In 1952 he appeared on Broadway as Dominic in Christopher Fry’s Venus Observed, directed by Laurence Olivier, and the following year played Lord Byron and Don Quixote in Tennessee Williams’s Camino Real, directed by Elia Kazan. He was Prince Paul in the Broadway production of Anastasia (1954), played the title role in Julius Caesar in the inaugural season of the American Shakespeare Festival at Connecticut, Stratford (1955) and appeared as Don John in John Gielgud’s legendary production of Much Ado About Nothing (1959).
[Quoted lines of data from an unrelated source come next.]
Lemma heap_relocatable_witness :
  follow demo demo3 100 (4116 + 8) [] = Some (100, 4124)%Z ∧
  follow demo demo_moved 100 (100000 + (4116 + 8)) [] = Some (100, 100000 + 4124)%Z ∧
  (∀ x, (0 ≤ x < 32)%Z → word (mem demo_moved) (100000 + 4124 + x) = word (mem demo3) (4124 + x)) ∧
  follow demo demo_moved 100 (100000 + (4116 + 8)) [1] = None ∧
  copied (C:=demo) (mem demo_moved) (mem demo3) 5 100 (100000 + (4116 + 8)) (4116 + 8).
Proof.
  destruct (heap_relocatable demo demo3 demo_moved {[4116%Z := 100%Z]} [(4120, 100)%Z] 100000 demo3_inv) with (c := 4116%Z) (i := 100%Z)
    as [Hpath Hcopied].
  - intros c i x _ _. unfold word, demo_moved. cbn [mem set_mem]. by rewrite (lookup_kmap (Z.add 100000)).
  - reflexivity.
  - split; [reflexivity|]. pose proof (Hpath []) as H0. pose proof (Hpath [1]) as H1.
    change (follow demo demo3 100 (4116 + 8) []) with (Some (100, 4124)%Z) in H0. destruct H0 as (Hf & _ & Hw & _).
    assert (follow demo demo3 100 (4116 + 8) [1] = None) as Hn by (vm_compute; reflexivity). rewrite Hn in H1.
    split; [exact Hf|]. split; [exact Hw|]. split; [exact H1|exact (Hcopied 5)].
Defined.

(** [demo3] with a node linked at 4140, and a handle at 700 to an object too
    large for the block. *)
Definition demo4 : Allocator :=
  let A := (Handle_set demo 256 256 4140 800 demo3).2 in
  set_mem A (<[700 := 200]> (<[708 := 103]> (mem A)))%Z.

Lemma Handle_set_throw_retypes_witness :
  ∃ A', Handle_set demo 256 256 4140 700 demo4 = (NotEnoughSpace, A') ∧
    getTarget A' 4140 = 4160%Z ∧ typeInfo demo4 4140 = 100%Z ∧ typeInfo A' 4140 = 103%Z.
Proof.
  destruct (Handle_set_throw_retypes demo 256 256 demo4 4140 700) as (He & Ht & Hi).
  - vm_compute. reflexivity.
  - vm_compute. reflexivity.
  - vm_compute. reflexivity.
  - vm_compute. reflexivity.
  - eexists. split; [exact He|]. split; [rewrite Ht; vm_compute; reflexivity|].
    split; [vm_compute; reflexivity|rewrite Hi; vm_compute; reflexivity].
Defined.

(** ** Defects on concrete states *)

(** [demo3] after its only object was dropped: its chunk is free, with a count
    of zero. *)
Definition demo5 : Allocator := (decRefCount demo 1 4120 100 demo3).2.

(** When a constructor throws in a reused chunk, [makeObject] frees the chunk
    twice: once itself, and once more when the handle it made for the sake of
    the count is destroyed.  The block then counts -1 objects and hands the
    same chunk to two objects. *)
Theorem makeObject_frees_twice :
  let '(r, A) := makeObject demo 1 0 100 1000 (λ _, lift NotEnoughSpace) demo5 in
  r = NotEnoughSpace ∧ free_chunks (myState demo5) = [4116%Z] ∧ free_chunks (myState A) = [4116; 4116]%Z ∧
  ALLOCATOR_REF_COUNT A = UINT32_MAX ∧
  let '(r1, A1) := makeObject demo 1 0 100 1000 (construct demo 100) A in
  r1 = Ret 4120%Z ∧ (makeObject demo 1 0 100 1000 (construct demo 100) A1).1 = Ret 4120%Z.
Proof. by vm_compute. Qed.

(** Two nodes in the block, the first dropped again: the chunk at 4116 is free,
    the one at 4156 in use.  Outside, a handle at 700 to an object of the wider
    class at 904, the last member of which is 5. *)
Definition demo6 : Allocator :=
  let A := demo4 in
  let A := (decRefCount demo 2 4120 100 (set_mem A (<[4140 := (-1)]> (mem A)))%Z).2 in
  set_mem A (<[700 := 200]> (<[708 := 102]> (<[936 := 5]> (mem A))))%Z.

(** [copyTargetToCurrentAllocationBlock] asks for the size of the declared type
    and copies the object's own type: the copy of a derived object overwrites
    the size of the next chunk. *)
Theorem copyTarget_overruns_chunk :
  GET_CHUNK_SIZE demo6 4156 = 40%Z ∧
  let '(r, A) := copyTargetToCurrentAllocationBlock demo 10 10 700 100 1000 1100 demo6 in
  r = Ret tt ∧ getTarget A 1100 = 4120%Z ∧ GET_CHUNK_SIZE A 4116 = 40%Z ∧ GET_CHUNK_SIZE A 4156 = 5%Z.
Proof. by vm_compute. Qed.

(** A block without exceptions that is full, with a short string at 4136, and a
    long one of 20 bytes at 912. *)
Definition demo7 : Allocator :=
  let A := (setupBlock 4096 40 false alloc0).2 in
  set_mem A (<[4128 := (-256)]> (<[4136 := 1]> (<[912 := 88]> (<[920 := (-20)]> (mem A)))))%Z.

(** Copying a long string in a full block that returns null instead of
    throwing writes the characters through a null handle:
    [makeObjectWithExtraStorage] is not checked. *)
Theorem String_assign_null_undefined :
  (String_assign demo (decRefCount demo 1) (setUpAndCopy demo 1 1) 4128 912 demo7).1 = Undefined.
Proof. by vm_compute. Qed.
He occasionally returned to Hollywood, notably for two sexually ambivalent roles: the epicene follower of Billy the Kid (Paul Newman) in Arthur Penn’s film of Gore Vidal’s The Left-Handed Gun (1958) and a homosexual antique dealer considered a suspect in The Boston Strangler (1968) – the scene in which he is questioned by a liberal police officer (Henry Fonda) was one of the most potent in the film. He was in two of 1965’s epics, King of Kings and El Cid, and in 1986 returned to the screen to play the ailing grandfather of Jessica Lange, Sissy Spacek and Diane Keaton in Crimes of the Heart.
His prolific television work included The Rivals and The Importance of Being Ernest (both 1950), the title roles in The Count of Monte Cristo (1958) and Don Juan in Hell (1960), episodes of Suspense, Alfred Hitchcock Presents and Murder She Wrote, and in 1963 an Emmy-nominated performance as Rothschild in The Invincible Mr Disraeli. In recent years he toured Germany, Northern Ireland, Latvia and Russia in The Son of Whistler’s Mother, a one-man play about James McNeill Whistler, and in July 1997 he made a personal appearance at the Metropolitan Museum of Art in New York in connection with an exhibition of paintings by Albright (including Dorian Gray).
A bachelor, Hurd Hatfield had lived for many years on an estate in Ireland (he also owned a house on Long Island), commuting for acting assignments. He recently stated that he had accepted his permanent association with the role of Gray, even though the film had for him been “a terrible ordeal in self- control, everything being so cerebral”. He added, “But not many actors are fortunate enough to have made a classic. One friend told me it’s a good thing I didn’t make Dracula and have my entire professional life dominated by that!”
William Rukard Hurd Hatfield, actor: born New York 7 December 1918; died Monkstown, Co Cork 25 December 1998.